Oleh karena itu, polisi melaporkan pelanggaran hukum terkait aplikasi Telegram, seperti fakta bahwa hingga 68% dari 9.600 saluran dan grup Telegram di Vietnam bersifat jahat dan berbahaya, dengan banyak grup dan komunitas yang memiliki puluhan ribu anggota, dibuat oleh elemen anti-pemerintah dan reaksioner, menyebarkan materi subversif, dan banyak insiden terkait penipuan, penjualan data pengguna, dan perdagangan narkoba; beberapa kasus bahkan mengindikasikan aktivitas terkait terorisme…

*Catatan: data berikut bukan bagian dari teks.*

Definition pos_of (t : thread) : position M P :=
  match th_place t with
  | Idle => Outside
  | Taking s p => Acquiring (sec_mode s) p
  | Running m _ => Inside m
  end.

Definition run_stmt (m : M) (f : stmt) (x : D * L) : D * L :=
  let '(d', l') := f x.1 x.2 in (if excl m then d' else x.1, l').

Definition run_code (m : M) (code : list stmt) (x : D * L) : D * L :=
  foldl (λ x f, run_stmt m f x) x code.

(** One step of a thread. *)
Definition thread_step (l : Λ) (d : D) (t : thread) : Λ * D * thread :=
  match th_place t with
  | Idle =>
      match th_todo t with
      | [] => (l, d, t)
      | s :: todo => (l, d, Thread (Taking s (enter (sec_mode s))) (th_loc t) todo)
      end
  | Taking s p =>
      let '(l', o) := access l p in
      let place := match o with Goes p => Taking s p | Acquired => Running (sec_mode s) (sec_code s) | Failed => Idle end in
      (l', d, Thread place (th_loc t) (th_todo t))
  | Running m (f :: code) =>
      let '(d', x) := run_stmt m f (d, th_loc t) in (l, d', Thread (Running m code) x (th_todo t))
  | Running m [] => (leave m l, d, Thread Idle (th_loc t) (th_todo t))
  end.

Definition sched_step (s : threads) (i : nat) : threads :=
  match ts_threads s !! i with
  | Some t =>
      let '(l, d, t') := thread_step (ts_lock s) (ts_data s) t in Threads l d (<[i := t']> (ts_threads s))
  | None => s
  end.

Definition run_sched (s : threads) (sched : list nat) : threads := foldl sched_step s sched.

Definition start (d : D) (progs : list (L * list section)) : threads :=
  Threads lock_init d (map (λ x, Thread Idle x.1 x.2) progs).

(** *** The specification: a section is one step *)

Definition atomic : Type := D * list (L * list section).

(** Thread [i] runs its next section, or skips it where taking the lock may fail. *)
Definition atomic_step (a : atomic) (c : nat * bool) : atomic :=
  match a.2 !! c.1 with
  | Some (x, s :: todo) =>
      if c.2 then
        let '(d, x) := run_code (sec_mode s) (sec_code s) (a.1, x) in (d, <[c.1 := (x, todo)]> a.2)
      else if try (sec_mode s) then (a.1, <[c.1 := (x, todo)]> a.2) else a
  | _ => a
  end.

Definition run_atomic (a : atomic) (choices : list (nat * bool)) : atomic := foldl atomic_step a choices.

(** The state in which every thread that is inside has finished its section. *)
Definition writing (t : thread) : Prop :=
  match th_place t with Running m _ => excl m = true | _ => False end.

#[export] Instance writing_dec t : Decision (writing t).
Proof. unfold writing. destruct (th_place t); apply _. Defined.

Definition finish_thread (d : D) (t : thread) : L * list section :=
  match th_place t with
  | Idle => (th_loc t, th_todo t)
  | Taking s _ => (th_loc t, s :: th_todo t)
  | Running m code => ((run_code m code (d, th_loc t)).2, th_todo t)
  end.

Definition finish_data (d : D) (t : thread) : D :=
  match th_place t with Running m code => (run_code m code (d, th_loc t)).1 | _ => d end.

Definition completed (s : threads) : atomic :=
  (from_option (λ t, finish_data (ts_data s) t.2) (ts_data s) (list_find writing (ts_threads s)),
   map (finish_thread (ts_data s)) (ts_threads s)).

(** *** Sections are atomic *)

Context `{!Lock Λ M P}.

Definition threads_ok (s : threads) : Prop := lock_ok (ts_lock s) (map pos_of (ts_threads s)).

Lemma run_code_shared m code d x : excl m = false → (run_code m code (d, x)).1 = d.
Proof.
  intros Hm. revert x. induction code as [|f code IH]; intros x; [done|]. cbn [run_code foldl]. unfold run_stmt at 2. cbn [fst snd].
  destruct (f d x) as [d' x']. rewrite Hm. apply IH.
Qed.

Lemma finish_data_none d ts : (∀ j t, ts !! j = Some t → ¬ writing t) →
  from_option (λ t, finish_data d t.2) d (list_find writing ts) = d.
Proof.
  intros Hn. destruct (list_find writing ts) as [[j t]|] eqn:E; [|done].
  apply list_find_Some in E as (Hj & Hw & _). by destruct (Hn j t Hj).
Qed.
(* ===== verification/SocketServer.v ===== *)
(** [skynet-src/socket_server.c], the slots and their write queues.

    The state is the [struct socket_server], the memory its buffers live in, the control
    pipe, and the operating system as a list of answers to come and a list of calls made: a
    call takes the next answer, and when there is none it would block.  A [struct socket *]
    is the index of its slot; a slot nobody has touched is as [socket_server_create] leaves
    it.  A payload is a block of [mem]; a freed block and a freed write buffer are [None]. *)

From S2P Require Import Prelude Chain Frames Locks.
Open Scope Z_scope.

Definition MAX_SOCKET : Z := 65536.
Definition MIN_READ_BUFFER : Z := 64.
Definition MAX_UDP_PACKAGE : Z := 65535.
Definition WARNING_SIZE : Z := 1024 * 1024.

Definition SOCKET_TYPE_INVALID : Z := 0.
Definition SOCKET_TYPE_RESERVE : Z := 1.
Definition SOCKET_TYPE_PLISTEN : Z := 2.
Definition SOCKET_TYPE_LISTEN : Z := 3.
Definition SOCKET_TYPE_CONNECTING : Z := 4.
Definition SOCKET_TYPE_CONNECTED : Z := 5.
Definition SOCKET_TYPE_HALFCLOSE : Z := 6.
Definition SOCKET_TYPE_PACCEPT : Z := 7.
Definition SOCKET_TYPE_BIND : Z := 8.

Definition PRIORITY_HIGH : Z := 0.
Definition PRIORITY_LOW : Z := 1.

Definition PROTOCOL_TCP : Z := 0.
Definition PROTOCOL_UDP : Z := 1.
Definition PROTOCOL_UDPv6 : Z := 2.

(** What the functions return, [-1] for nothing to report. *)
Definition SOCKET_DATA : Z := 0.
Definition SOCKET_CLOSE : Z := 1.
Definition SOCKET_OPEN : Z := 2.
Definition SOCKET_ACCEPT : Z := 3.
Definition SOCKET_ERR : Z := 4.
Definition SOCKET_EXIT : Z := 5.
Definition SOCKET_UDP : Z := 6.
Definition SOCKET_WARNING : Z := 7.

Definition HASH_ID (id : Z) : Z := u32 id mod MAX_SOCKET.

(** ** Data *)

(** A pointer into a payload: its block and the offset. *)
Definition ptr : Set := Z * Z.

Record write_buffer : Set := WriteBuffer {
  wb_next : Z;
  wb_buffer : Z;
  wb_ptr : ptr;
  wb_sz : Z;
  wb_userobject : bool;
  wb_udp_address : list Z
}.

#[export] Instance wb_linked : Linked (option write_buffer) := fmap wb_next.

Record wb_list : Set := WbList { head : Z; tail : Z }.

Inductive socket_p : Set :=
| PSize (size : Z)
| PAddress (udp_address : list Z).

Record socket : Set := Socket {
  s_opaque : Z;
  s_high : wb_list;
  s_low : wb_list;
  s_wb_size : Z;
  s_fd : Z;
  s_id : Z;
  s_protocol : Z;
  s_type : Z;
  s_udpconnecting : Z;
  s_warn_size : Z;
  s_p : socket_p;
  s_dw_lock : spinlock;
  s_dw_offset : Z;
  s_dw_buffer : Z;
  s_dw_size : Z
}.

Definition clear_wb_list : wb_list := WbList NULL NULL.

Definition socket_init : socket :=
  Socket 0 clear_wb_list clear_wb_list 0 0 0 0 SOCKET_TYPE_INVALID 0 0 (PSize 0) spinlock_init 0 NULL 0.

Inductive mdata : Set :=
| DNull
| DText (s : string)
| DBytes (l : list Z).

Record socket_message : Set := SocketMessage { m_id : Z; m_opaque : Z; m_ud : Z; m_data : mdata }.

(** The functions of [socket_server_userobject]: where the bytes of an object are and how
    many. *)
Record object_interface : Set := ObjectInterface { soi_buffer : Z → ptr; soi_size : Z → Z }.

Tak lama kemudian, penyedia layanan internet domestik dengan cepat memblokir akses ke aplikasi perpesanan ini. Pengguna mengalami ketidaknyamanan awal, tetapi dengan cepat menemukan alternatif yang sah.
Menyusul berita bahwa Otoritas Telekomunikasi Vietnam meminta perusahaan telekomunikasi untuk menerapkan solusi dan langkah-langkah untuk memblokir aktivitas Telegram di Vietnam, platform tersebut telah memberikan tanggapan.
"Telegram terkejut dengan pernyataan-pernyataan tersebut. Kami segera menanggapi permintaan hukum dari Vietnam. Pada tanggal 23 Mei, kami menerima pemberitahuan resmi dari Departemen Telekomunikasi mengenai proses pemberitahuan layanan standar berdasarkan peraturan telekomunikasi yang baru," kata Remi Vaughn, perwakilan Telegram, kepada Tri Thức - Znews melalui platform tersebut pada pagi hari tanggal 24 Mei.
Telegram juga menyatakan bahwa batas waktu untuk tanggapan resmi adalah 27 Mei, dan bahwa platform tersebut sedang memproses permintaan tersebut. Namun, hingga saat ini, platform tersebut belum memberikan pembaruan apa pun mengenai masalah ini.